If the thought of networking makes you want to curl into the fetal position and hide in your bed watching Netflix all day, I hear you. Not because networking is actually that bad (I promise, it's not), but because the world has taught us about networking in a way that makes it intimidating.
Go up to some CEO or manager who's just made a great speech, introduce yourself, and start talking with him or her like you're old chums. I've been building my network for a long time, and the thought of that makes my stomach turn. Also, most of the time, it doesn't really work.
Yesterday, I saw a clip of a NewsOne interview with actress, writer, director, and producer Issa Rae, of the HBO hit series Insecure. I know what you're thinking: "Actress, writer, director, and producer? I thought you just said that this stuff wasn't supposed to be intimidating!"
Just follow me for a second. In the clip, Rae says that we shouldn't be aiming to network up -- we should be networking across: "Who's next to you? Who's struggling? Who's in the trenches with you? Who's just as hungry as you are? And those are the people that you need to build with."
This is the difference between effective networking and surface-level networking. Rae has her own unique experience with networking across as a black woman in the entertainment industry. However, I believe this advice is incredibly valuable to anyone who is trying to create something in a highly saturated field.
As easy as walking down the street
Right after I lost my job at Digg, I was walking down the street with some friends, and happened to run into some other mutual friends. I was introduced to Adam D'Augelli of True Ventures.
Although Adam is currently a partner, at the time he was just an associate. An associate at a great company, but an associate nonetheless. Adam asked me what I was working on, and we met up later over coffee to discuss what would eventually become my current company, Kiip.
I could have scoffed internally and thought, "An associate at a five-year-old venture capitalist firm who's practically my age -- a lot of good that'll do me." But I didn't.
And meeting with Adam wound up helping me much more than, say, trying to chase down a partner at the firm would have. True Ventures became my first investor a few weeks later.
It's all about balance
Networking across is underrated, but that doesn't mean you should abandon networking up altogether. If you run into the head honcho of a company in your industry in the bathroom, then, yes, by all means, offer your business card (after you wash your hands).
But we have to see the value in the people who are, as Issa Rae said, in the trenches with us, trying to build something. Think about it: Networking is all about you scratch my back, I'll scratch yours, but how well can you scratch someone's back if he or she is already dominating the industry you're in?
Of course, you want the person to know your name, but chances are, what he or she can offer you vastly outweighs what you can offer in return -- otherwise, the person would be chasing you down, not the other way around. But if you're talking to someone next to you -- who's also trying to build the best home assistance bot, beauty brand, or restaurant -- the back scratches are going to be much more equal.
Serendipity welcomes possibility
Consider the scenario mentioned earlier: You approach the CEO who just gave a lovely speech about her company's latest data science innovations and how other businesses, including yours, can benefit.
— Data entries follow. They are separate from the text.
(** * minicode: ownership-scoped repositories and the project WebSocket protocol

    A shallow embedding of the server side of the repository:
    - [server/websocket/validators.ts]  (command validator),
    - [server/services/*-repository.ts] (the three repositories over the
      relational store declared in [shared/db/schema.ts]),
    - [server/websocket/handler.ts]     (session controller),
    followed by the properties the specification states about them. *)

From Stdlib Require Import String Ascii PrimFloat.
From stdpp Require Import base option list sorting gmap.

Local Open Scope N_scope.

(** ** JavaScript strings

    A JavaScript string is a sequence of UTF-16 code units.  String literals
    of the source are written [js "..."]. *)

Definition jsstring : Type := list N.

Definition js (s : string) : jsstring :=
  List.map N_of_ascii (list_ascii_of_string s).

(** The character U+0022, which the source writes inside its messages. *)
Definition dquote : jsstring := [34].

(** [String.prototype.includes]. *)
Definition includes (hay needle : jsstring) : Prop :=
  exists pre post, hay = pre ++ needle ++ post.

(** ECMAScript WhiteSpace and LineTerminator code points; all of them are
    single code units. *)
Definition isWhiteSpace (c : N) : bool :=
  existsb (N.eqb c)
    [9; 10; 11; 12; 13; 32; 160; 5760; 8232; 8233; 8239; 8287; 12288; 65279]
  || ((8192 <=? c) && (c <=? 8202)).

Fixpoint trimStart (s : jsstring) : jsstring :=
  match s with
  | [] => []
  | c :: rest => if isWhiteSpace c then trimStart rest else s
  end.

Definition trimEnd (s : jsstring) : jsstring := rev (trimStart (rev s)).

(** [String.prototype.trim]. *)
Definition trim (s : jsstring) : jsstring := trimEnd (trimStart s).

(** ** JavaScript values, as far as [JSON.parse] produces them *)

#[local] Set Warnings "-register-all".

Inductive JsValue : Type :=
| JsUndefined
| JsNull
| JsBoolean (b : bool)
| JsNumber (n : float)
| JsString (s : jsstring)
| JsArray (items : list JsValue)
| JsObject (fields : list (jsstring * JsValue)).

(** Property read [o.key]: the value of the field, [undefined] when absent. *)
Fixpoint getProperty (fields : list (jsstring * JsValue)) (key : jsstring)
  : JsValue :=
  match fields with
  | [] => JsUndefined
  | (k, v) :: rest => if decide (k = key) then v else getProperty rest key
  end.

(** [a ?? b]. *)
Definition nullish (a b : JsValue) : JsValue :=
  match a with
  | JsUndefined | JsNull => b
  | _ => a
  end.

(** ** server/websocket/types.ts *)

(** [Exclude<ClientMessageType, "user_message">]. *)
Inductive ControlMessageType : Type :=
| start_generation | stop_generation | get_state | get_preview_url.

Definition CLIENT_MESSAGE_TYPES : list jsstring :=
  [ js "start_generation"; js "stop_generation"; js "user_message";
    js "get_state"; js "get_preview_url" ].

Inductive WebSocketErrorCode : Type :=
| invalid_message
| invalid_message_data
| unknown_message_type
| project_access_denied
| not_implemented
| internal_error
| generation_in_progress
| generation_not_in_progress.

Record WebSocketErrorData : Type := mkErrorData {
  code : WebSocketErrorCode;
  message : jsstring
}.

Record UserMessageData : Type := mkUserMessageData { content : jsstring }.

Inductive ValidatedClientMessage : Type :=
| ControlMessage (type : ControlMessageType) (data : list (jsstring * JsValue))
| UserMessage (data : UserMessageData).

(** ** server/websocket/validators.ts *)

Inductive ClientMessageValidationResult : Type :=
| ok (value : ValidatedClientMessage)
| not_ok (error : WebSocketErrorData).

Definition toError (c : WebSocketErrorCode) (m : jsstring)
  : ClientMessageValidationResult :=
  not_ok (mkErrorData c m).

Definition toPlainObject (value : JsValue)
  : option (list (jsstring * JsValue)) :=
  match value with
  | JsObject fields => Some fields
  | _ => None
  end.

(** [z.object({ content: z.string().trim().min(1) }).safeParse]: the field
    must be a string; it is trimmed, then required to have length at least 1;
    the parsed data carries the trimmed string and no other key. *)
Definition userMessageDataSchema_safeParse (data : list (jsstring * JsValue))
  : option UserMessageData :=
  match getProperty data (js "content") with
  | JsString s =>
      let trimmed := trim s in
      if (1 <=? length trimmed)%nat then Some (mkUserMessageData trimmed)
      else None
  | _ => None
  end.

(** What arrives on the socket: a binary frame, or a value (a text frame is
    the value [JsString s]; a frame the transport has parsed already is any
    other value). *)
Inductive RawMessage : Type :=
| RawBinary (bytes : list N)
| RawValue (v : JsValue).

Section Validator.

(** The two runtime services the validator calls: [TextDecoder.decode] and
    [JSON.parse], the latter answering [None] where it throws. *)
Variable decode : list N -> jsstring.
Variable JSON_parse : jsstring -> option JsValue.

Definition decodeIfBinary (rawMessage : RawMessage) : JsValue :=
  match rawMessage with
  | RawBinary bytes => JsString (decode bytes)
  | RawValue v => v
  end.

Definition parseMessagePayload (rawMessage : RawMessage) : option JsValue :=
  match decodeIfBinary rawMessage with
  | JsString decodedPayload => JSON_parse decodedPayload
  | decodedPayload => Some decodedPayload
  end.

Definition validateClientMessage (rawMessage : RawMessage)
  : ClientMessageValidationResult :=
  match parseMessagePayload rawMessage with
  | None =>
      toError invalid_message
        (js "WebSocket message must be valid JSON and follow the { type, data } shape")
  | Some messagePayload =>
      match toPlainObject messagePayload with
      | None =>
          toError invalid_message
            (js "WebSocket message must be an object with a string type field")
      | Some envelope =>
          match getProperty envelope (js "type") with
          | JsString type =>
              if negb (bool_decide (type ∈ CLIENT_MESSAGE_TYPES)) then
                toError unknown_message_type
                  (js "Unknown message type " ++ dquote ++ type ++ dquote)
              else
                let normalizedData :=
                  nullish (getProperty envelope (js "data")) (JsObject []) in
                match toPlainObject normalizedData with
                | None =>
                    toError invalid_message_data
                      (js "WebSocket message " ++ dquote ++ js "data"
                         ++ dquote ++ js " must be an object")
                | Some data =>
                    if decide (type = js "start_generation") then
                      ok (ControlMessage start_generation data)
                    else if decide (type = js "stop_generation") then
                      ok (ControlMessage stop_generation data)
                    else if decide (type = js "get_state") then
                      ok (ControlMessage get_state data)
                    else if decide (type = js "get_preview_url") then
                      ok (ControlMessage get_preview_url data)
                    else if decide (type = js "user_message") then
                      match userMessageDataSchema_safeParse data with
                      | None =>
                          toError invalid_message_data
                            (dquote ++ js "user_message" ++ dquote
                               ++ js " requires data.content as a non-empty string")
                      | Some parsed => ok (UserMessage parsed)
                      end
                    else
                      toError unknown_message_type
                        (js "Unknown message type " ++ dquote ++ type
                           ++ dquote)
                end
          | _ =>
              toError invalid_message
                (js "WebSocket message " ++ dquote ++ js "type" ++ dquote
                   ++ js " must be a string")
          end
      end
  end.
She walks off the stage, shaking hands with other CEOs, taking business cards from strangers like you, and probably just wishing to sit down and enjoy her dinner. Not exactly the ideal situation for you to make your move.
But that doesn't matter, because instead of spending the entire evening planning out what to say to her to make her remember you, you chatted up the people in the audience with you. And look, you just so happened to be sitting next to someone around your age, who just moved to your city and works in this industry too.
You chatted about what each of you do, comparing and contrasting your daily duties, your companies' values, and what you studied in school. The entire time, it felt like a conversation, not a business transaction, because that's what it was: a serendipitous meeting of two people with similar goals, who are more than willing to scratch each other's backs.